Do you have any advice for Alycia? 

Published by Samantha Mellen

Certified personal trainer & health coach helping women transform their lives through fitness, abundant mindset coaching and internal peace. Mom of two boys, living life in Alaska.

12 thoughts on “How do you Handle Temper Tantrums?

  1. temper tantrums are always hard, but at this age I think you should just ignore it. He is just trying to get your attention. Of course every kid reacts differently but this is what worked for us.

  2. It seems he is crying out for attention, and the best way I've heard to handle it is to ignore him. Leave the room all together if you have too, and once he realizes his tantrums are not working, he will soon change his behavior. But you must stand firm when you ignore him and not give in.

  3. Dr Sears gives great Tantrum advice on his website, also I like the discipline book No Cry Discipline.

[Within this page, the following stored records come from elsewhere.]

(* ===== verification/SkipListThreads.v ===== *)
(** * Threads that share the skip list

    Calls of the list's functions that run at the same time, one access at a
    time in any order. *)
From stdpp Require Import relations.
From S2P Require Import Prelude Result Comparator Random SkipList SkipListInv SkipListLogic SkipListSearch SkipListInsert SkipListCorrect.

(** What a thread calls, and what it is told. *)
Inductive call :=
  | Do_Insert (x : node) (seq_splice_ : Splice)
  | Do_InsertConcurrently (x : node)
  | Do_InsertWithHint (x : node) (hint : option Splice)
  | Do_InsertWithHintConcurrently (x : node) (hint : option Splice)
  | Do_Contains (key : bytes)
  | Do_EstimateCount (kBranching_ : Z) (key : bytes)
  | Do_Seek (target : bytes)
  | Do_SeekForPrev (target : bytes)
  | Do_SeekToFirst
  | Do_SeekToLast.
Inductive reply := Inserted (b : bool) (sp : option Splice) | Contained (b : bool) | Estimated (n : Z) | At (o : option node).

Section threads.
Context `{B : Build, C : Comparator, CL : !ComparatorLaws C, N : Nodes, NL : !NodesLaws N}.

Definition serve (c : call) : prog reply :=
  match c with
  | Do_Insert x sp => '(b, sp) ← Insert false x sp false; Ret (Inserted b (Some sp))
  | Do_InsertConcurrently x => b ← InsertConcurrently x; Ret (Inserted b None)
  | Do_InsertWithHint x hint => '(b, sp) ← InsertWithHint x hint; Ret (Inserted b sp)
  | Do_InsertWithHintConcurrently x hint => '(b, sp) ← InsertWithHintConcurrently x hint; Ret (Inserted b sp)
  | Do_Contains key => b ← Contains key; Ret (Contained b)
  | Do_EstimateCount kBranching_ key => n ← EstimateCount kBranching_ key; Ret (Estimated n)
  | Do_Seek target => o ← It_Seek target; Ret (At o)
  | Do_SeekForPrev target => o ← It_SeekForPrev target; Ret (At o)
  | Do_SeekToFirst => o ← It_SeekToFirst; Ret (At o)
  | Do_SeekToLast => o ← It_SeekToLast; Ret (At o)
  end.

(** The node a call inserts, whether with CAS, and the splice it starts from. *)
Definition insertion (c : call) : option (node * bool * Splice) :=
  match c with
  | Do_Insert x sp => Some (x, false, sp)
  | Do_InsertConcurrently x => Some (x, true, stack_splice)
  | Do_InsertWithHint x hint => Some (x, false, default AllocateSplice hint)
  | Do_InsertWithHintConcurrently x hint => Some (x, true, default AllocateSpliceOnHeap hint)
  | _ => None
  end.
Definition inserts (c : call) (x : node) : Prop := ∃ cas sp, insertion c = Some (x, cas, sp).

(** How the calls may be made: nodes are fresh, splices are those of this list,
    and who inserts without CAS is the only one to insert. *)
Record calls_ok (calls : list call) (m : memory) : Prop := {
  co_inv : inv m;
  co_height : (kMaxHeight_ ≤ kMaxPossibleHeight)%nat;
  co_insert : ∀ t c x cas sp, calls !! t = Some c → insertion c = Some (x, cas, sp) →
    splice_valid sp m ∧ ∃ key h, key_of !! x = Some key ∧ allocated x h m;
  co_distinct : ∀ s t c d x, calls !! s = Some c → calls !! t = Some d → inserts c x → inserts d x → s = t;
  co_alone : ∀ s t c d x sp, calls !! s = Some c → calls !! t = Some d → insertion c = Some (x, false, sp) → is_Some (insertion d) → s = t;
}.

    When Caleb throws a tantrum like thing, I don't focus on the tantrum itself, but why is he acting out that way? Is it because he is tired? Bored? Wants to nurse? Frustrated? He never acts out for no reason, he is expressing an emotion of something, and it's my job as a parent to figure out what that something is. When he throws a tantrum it's either, okay let's nurse, or okay, let's nurse down for a nap…etc…

    I ask Caleb, what's going on honey, are you feeling frustrated? I know, it's frustrating…saying things like that in a calm voice to him, looking him in the eye as a person really helps him. I respect my child, and he respects me even at a very young age. It's not about getting a child to stop acting a certain way, but figuring out why they are acting that way. Tantrums are not a bad thing at all, they are a great sign of a child healthly and alive, expressing themselves in frustration 🙂 Great sign of a strong will! 🙂

  4. luckily my oldest did not have his first temper tantrum until he was 4 yrs old but my youngest is the exact opposite. he is 12mths and if he is crying uncontrollably we put him in the crib for 1 minute. if he comes out crying again he goes back in. he usually stops crying after his second time b/c he has realized that he will just go back to bed.

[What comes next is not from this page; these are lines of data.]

Definition finish (dir : Direction) (m : MergingIterator) : R MergingIterator :=
  let m := set_direction dir m in c ← current_of dir m; Done (set_current c m).
Lemma finish_spec dir P m h :
  length (children_ m) = length cs → children_at dir P (length cs) m → heap_of dir m = Some h →
  heap_holds dir P (length cs) h → status_ m = OK → ∃ m', finish dir m = Done m' ∧ merging_dir dir P m'.
Proof.
  intros Hl Hc Hof Hh Hst. unfold finish. rewrite (current_of_spec dir (set_direction dir m) h); [|done|by destruct dir].
  cbn [mbind R_bind]. eexists. split; [done|]. split; [done|done|done|done|]. exists h. by destruct dir.
Qed.

Lemma reset_spec dir P o m :
  (∀ pos, cursor_may o pos = true) → (∀ (c : list (bytes * bytes)) pos, sorted Compare c → cursor_step Compare c o pos = dir_pos dir P c) →
  loose m → heap_of dir m = Some (mkHeap [] None) → status_ m = OK →
  ∃ m', (m ← for_children (λ i m, m ← update (Child i) (wrapper_move (it_step o)) m; add_child dir (Child i) m) m;
         finish dir m) = Done m' ∧ merging_dir dir P m'.
Proof.
  intros Hmay Hstep [Hl Hc] Hof Hst. unfold for_children. rewrite Hl.
  destruct (fill_spec dir P (λ i, update (Child i) (wrapper_move (it_step o))) m Hl) with (n := length cs) (a := 0%nat) (m := m)
    (h := @mkHeap Pointer [] None) as (m' & h' & -> & ? & ? & ? & ? & ? & _); try done.
  - intros i c w m1 Hi Hw0 Hw1 _. destruct (Hc i c Hi) as (w2 & pos & Hw2 & Hat). rewrite Hw0 in Hw2. injection Hw2 as <-.
    unfold update, load. rewrite Hw1. cbn [checked mbind R_bind].
    destruct (wrapper_move_spec c pos w o Hat (Hmay pos)) as (w' & -> & Hat'). cbn [mbind R_bind].
    rewrite (Hstep c pos (union_sorted U i c Hi)) in Hat'. eauto.
  - intros i c Hi. lia.
  - apply empty_heap_holds.
  - cbn [mbind R_bind]. by apply (finish_spec dir P m' h').
Qed.

Lemma cleared dir m :
  loose m → let m1 := set_status OK (match dir with kForward => ClearHeaps m | kReverse => InitMaxHeap (ClearHeaps m) end) in
  loose m1 ∧ heap_of dir m1 = Some (mkHeap [] None) ∧ status_ m1 = OK.
Proof.
  intros [Hl Hc]. destruct dir; cbn; [by split_and!|]. unfold InitMaxHeap, ClearHeaps. cbn.
  destruct (maxHeap_ m); cbn; by split_and!.
Qed.
Lemma seek_spec o m :
  is_seek o = true → loose m → ∃ m', it_step o m = Done m' ∧ merging_dir (seek_dir o) (seek_test o) m'.
Proof.
  intros Ho Hm. destruct (cleared (seek_dir o) m Hm) as (Hl & Hh & Hs).
  destruct (reset_spec (seek_dir o) (seek_test o) o _ (λ pos, ltac:(by destruct o)) (λ c pos, seek_position o c pos Ho) Hl Hh Hs) as (m' & E & Hd).
  exists m'. split; [|done]. rewrite <- E. by destruct o.
Qed.

(** ** Moving on *)

Lemma at_current i c j w kv m :
  current_ m = Some (Child i) → status_ m = OK → children_ m !! i = Some w → wrapper_at c (Some j) w → c !! j = Some kv →
  Valid m = true ∧ key m = Done (fst kv) ∧ value m = Done (snd kv).
Proof.
  intros Hcur Hst Hw Hat Hkv.
  assert (Valid m = true) as Hv by (unfold Valid; by rewrite Hcur, Hst).
  unfold key, value, current_wrapper. rewrite Hv, assert_true, Hcur. cbn [mbind R_bind checked load]. rewrite Hw.
  cbn [mbind R_bind checked]. by rewrite (wrapper_key_spec c j w kv Hat Hkv), (wrapper_value_spec c j w kv Hat Hkv).
Qed.

Definition move_on (dir : Direction) : IteratorWrapper → R IteratorWrapper :=
  match dir with kForward => wrapper_Next | kReverse => wrapper_move it_Prev end.
Lemma move_on_spec dir c j k v w :
  sorted Compare c → wrapper_at c (Some j) w → c !! j = Some (k, v) →
  ∃ w', move_on dir w = Done w' ∧ wrapper_at c (dir_pos dir (past dir k) c) w'.
Proof.
  intros Hs Hat Hj. destruct dir; cbn.
  - destruct (wrapper_Next_spec c j w eq_refl Hat) as (w' & E & Hat'). rewrite (next_position j k v) in Hat' by done. eauto.
  - destruct (wrapper_move_spec c (Some j) w CPrev Hat eq_refl) as (w' & E & Hat').
    rewrite (prev_position j k v) in Hat' by done. eauto.
Qed.

(** Next and Prev, once the direction is theirs. *)
Definition advance (dir : Direction) (m : MergingIterator) : R MergingIterator :=
  p ← checked Undefined (current_ m);
  m ← update p (move_on dir) m;
  w ← load p m;
  m ← (if valid_ w then
         _ ← debug_assert (s ← wrapper_status w; Done (ok s));
         h ← checked Undefined (heap_of dir m);
         h ← Heap.replace_top (comparator dir m) p h;
         Done (set_heap dir h m)
       else
         s ← wrapper_status w;
         let m := considerStatus s m in
         h ← checked Undefined (heap_of dir m);
         h ← Heap.pop (comparator dir m) h;
         Done (set_heap dir h m));
  c ← current_of dir m; Done (set_current c m).

(** The heap after the child at its top moved on. *)
Lemma heap_moved dir P Q i c h h' rest :
  heap_holds dir P (length cs) h → data_ h = Child i :: rest → cs !! i = Some c → heap_ok (heap_lt dir Q) h' →
  (∀ j d, cs !! j = Some d → j ≠ i → dir_entry dir Q d = dir_entry dir P d) →
  (if dir_entry dir Q c then data_ h' ≡ₚ Child i :: rest else data_ h' ≡ₚ rest) →
  heap_holds dir Q (length cs) h'.
Proof.
  intros [_ Hnd Hel] E Hi Hok Hother Hp. rewrite E in Hnd, Hel. apply NoDup_cons in Hnd as [Hni Hnd].
  assert (∀ p, p ∈ rest ↔ ∃ j d, p = Child j ∧ (j < length cs)%nat ∧ cs !! j = Some d ∧ is_Some (dir_entry dir Q d) ∧ j ≠ i) as Hrest.
  { intros p. specialize (Hel p). rewrite elem_of_cons in Hel. split.
    - intros Hp'. destruct (proj1 Hel (or_intror Hp')) as (j & d & -> & Hj & Hd & Hs).
      assert (j ≠ i) by (intros ->; done). exists j, d. rewrite (Hother j d) by done. by split_and!.
    - intros (j & d & -> & Hj & Hd & Hs & Hne). rewrite (Hother j d) in Hs by done.
      destruct (proj2 Hel) as [[= ->]|]; [|done..]. exists j, d. by split_and!. }
  pose proof (lookup_lt_Some _ _ _ Hi). destruct (dir_entry dir Q c) as [kv|] eqn:Ec; split; try done.
  - rewrite Hp. by apply NoDup_cons.
  - intros p. rewrite Hp, elem_of_cons, Hrest. split.
    + intros [-> | (j & d & -> & ? & ? & ? & _)]; [exists i, c|exists j, d]; split_and!; try done; by rewrite Ec.
    + intros (j & d & -> & ? & ? & ?). destruct (decide (j = i)) as [->|]; [by left|right; exists j, d; by split_and!].
  - by rewrite Hp.
  - intros p. rewrite Hp, Hrest. split.
    + intros (j & d & -> & ? & ? & ? & _). exists j, d. by split_and!.
    + intros (j & d & -> & ? & Hd & Hs). exists j, d. split_and!; try done. intros ->.
      rewrite Hi in Hd. injection Hd as <-. rewrite Ec in Hs. by destruct Hs.
Qed.

Lemma set_direction_id dir (m : MergingIterator) : direction_ m = dir → set_direction dir m = m.
Proof. intros <-. by destruct m. Qed.
Lemma considerStatus_OK (m : MergingIterator) : considerStatus OK m = m.
Proof. done. Qed.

  5. thanks for the advice so far…sometimes Tommy is genuinely (sp?) upset over something, one of us leaving the room, being frusterated at not being able to figure something out, etc. In those cases I talk to him calmly, tell him I'm sorry that he's sad and comfort him the best I can.

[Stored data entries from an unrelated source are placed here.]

(** The deletion at [k] is passed, and the base's entry with it if it has the key. *)
Lemma skip_spec dir P it k e :
  closed P → between dir P it → dir_entry dir P (keyed D) = Some (k, e) → is_delete e = true →
  match dir_entry dir P B with
  | Some (b, _) => later dir k b = false ∧ equal_keys_ it = bool_decide (Compare k b = 0)
  | None => equal_keys_ it = false
  end →
  ∃ it1 it', AdvanceDelta it = Done it1 ∧ equal_keys_ it1 = equal_keys_ it ∧
    (if equal_keys_ it then AdvanceBase it1 else Done it1) = Done it' ∧ body_post dir P it (true, it').
Proof.
  intros HP [Hb Hd Hf Hu] Ed Hdel Eb. pose proof (closed_downward P HP) as Hdown.
  destruct (AdvanceDelta_past dir P it k e Hd Hf Ed) as (d & -> & Hd'). exists (set_delta d it).
  assert (match dir_entry dir P B with Some (b, _) => later dir k b = false | None => True end) as Hfirst
    by by destruct (dir_entry dir P B) as [[b v]|]; [apply Eb|].
  destruct (delta_first dir P k e HP Ed Hfirst) as (Hside & _ & _).
  pose proof (overlay_skip dir P k e HP Ed Hdel Hfirst) as HM.
  assert (equal_keys_ it = false → it_at B (dir_pos dir (past dir k) B) (base_iterator_ it)) as Hstay.
  { intros He. rewrite (past_other dir P B k HB Hdown Hside); [done|]. destruct (dir_entry dir P B) as [[b v]|]; [|done].
    destruct Eb as [Hl Eq]. apply later_strict; [done|]. rewrite He in Eq. symmetry in Eq. by apply bool_decide_eq_false in Eq. }
  destruct (equal_keys_ it) eqn:Heq.
  - destruct (dir_entry dir P B) as [[b v]|] eqn:E; [|done]. destruct Eb as [_ Eq]. symmetry in Eq. apply bool_decide_eq_true in Eq.
    destruct (AdvanceBase_past dir P (set_delta d it) b v) as (b' & -> & Hb'); [done..|].
    eexists. do 4 (split; [done|]). exists k, e. split_and!; [done..|]. split; [|done..]. cbn.
    rewrite <- (past_equal dir k b Eq). exact Hb'.
  - eexists. do 4 (split; [done|]). exists k, e. split_and!; [done..|]. split; [by apply Hstay|done..].
Qed.

Lemma body_spec dir P it :
  closed P → between dir P it →
  ∃ r, UpdateCurrent_body (snd <$> dir_entry dir P (keyed D)) it = Done r ∧ body_post dir P it r.
Proof.
  intros HP Hbt. destruct (valid_spec dir P it Hbt) as [Hvb _]. pose proof (bt_base _ _ _ Hbt) as Hb.
  assert (∀ b c, settled dir P (set_current_at_base b (set_equal_keys c it)) →
    body_post dir P it (false, set_current_at_base b (set_equal_keys c it))) as Hstop.
  { intros b c Hs. split; [done|]. split; [by apply between_flags|done]. }
  unfold UpdateCurrent_body. replace (BaseValid (set_equal_keys false it)) with (BaseValid it) by done. rewrite Hvb.
  cbn [base_iterator_ set_equal_keys iterate_upper_bound_ forward_]. rewrite (it_at_status _ _ _ Hb).
  destruct (dir_entry dir P B) as [[b v]|] eqn:Eb.
  - rewrite bool_decide_eq_true_2 by done. cbn [negb]. destruct (dir_entry dir P (keyed D)) as [[k e]|] eqn:Ed; cbn [fmap option_fmap option_map snd].
    + destruct (base_key dir P it b v Hbt Eb) as [-> _]. destruct (delta_entry dir P it k e Hbt Ed) as (_ & -> & _).
      cbn [mbind R_bind]. rewrite (bt_forward _ _ _ Hbt), sign_later, sign_zero. destruct (later dir (we_key e) b) eqn:Hl; cbn [negb].
      * eexists. split; [done|]. apply Hstop. unfold settled. rewrite Eb, Ed. cbn. rewrite Hl. split; [|done].
        symmetry. apply bool_decide_eq_false_2. intros E. by rewrite (later_equal dir _ _ E) in Hl.
      * set (it1 := if bool_decide _ then _ else _).
        assert (it1 = set_equal_keys (bool_decide (Compare (we_key e) b = 0)) it) as -> by (unfold it1; repeat case_bool_decide; done).
        destruct (is_delete e) eqn:Hdel; cbn [negb].
        -- destruct (skip_spec dir P (set_equal_keys (bool_decide (Compare (we_key e) b = 0)) it) (we_key e) e HP) as (it1 & it' & E1 & Eq & E & Hp);
             [by destruct Hbt|done..|by rewrite Eb|].
           rewrite E1. cbn [mbind R_bind]. rewrite Eq, E. cbn [mbind R_bind]. by eexists.
        -- eexists. split; [done|]. apply Hstop. unfold settled. rewrite Eb, Ed. cbn. by rewrite Hl.
    + eexists. split; [done|]. apply Hstop. unfold settled. by rewrite Eb, Ed.
  - rewrite bool_decide_eq_false_2 by (by intros [? [=]]). cbn [negb].
    destruct (dir_entry dir P (keyed D)) as [[k e]|] eqn:Ed; cbn [fmap option_fmap option_map snd ok has_code].
    + destruct (delta_entry dir P it k e Hbt Ed) as (_ & -> & He).
      assert ((match iterate_upper_bound_ it with Some u => 0 <=? Compare (we_key e) u | None => false end) = false) as ->.
      { rewrite (bt_bound _ _ _ Hbt). destruct ub as [u|] eqn:Eu; [|done]. apply Z.leb_gt. by apply (Hub u e). }
      destruct (is_delete e) eqn:Hdel.
      * destruct (skip_spec dir P (set_equal_keys false it) (we_key e) e HP) as (it1 & it' & E1 & Eq & E & Hp);
          [by destruct Hbt|done..|by rewrite Eb|].
        rewrite E1. cbn [mbind R_bind]. injection E as ->. by eexists.
      * eexists. split; [done|]. apply Hstop. unfold settled. by rewrite Eb, Ed.
    + eexists. split; [done|]. split; [done|]. split; [by destruct Hbt|]. unfold settled. by rewrite Eb, Ed.
Qed.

    When he's throwing a fit over not getting his way or something similar is where the problem lies. Is it okay to ignore a tantrum over this while comforting the other type of tantrum? I usually just try to talk to him and tell him why he can't have _____, or why he can't do ______. I know he can't fully understand me but I figure it has to help somewhat!

  6. I have always ignored tantrums. And it works. I refuse to put any energy what so ever ~ not even putting them on time out. I will walk away and let them wail it out and when they realize that they gain absolutely NOTHING from this it will eventually go away.

  7. With my little one I try to distract her from what's upsetting her or tend to her obvious needs, like giving her something to drink if she's dehydrated, which is a common cause of her tantrums. If she's mad I took my keys back, I give her another toy. Since she has no other real way of communicating I try not to get upset with her.

    But, sometimes shes just fussy. Even if she doesn't need another nap she may need some quiet time. I will take her to her crib to cool off, and she is usually playing quietly within a minute or two. Then I let her stay there to have some time where she is less stimulated. It works almost every time.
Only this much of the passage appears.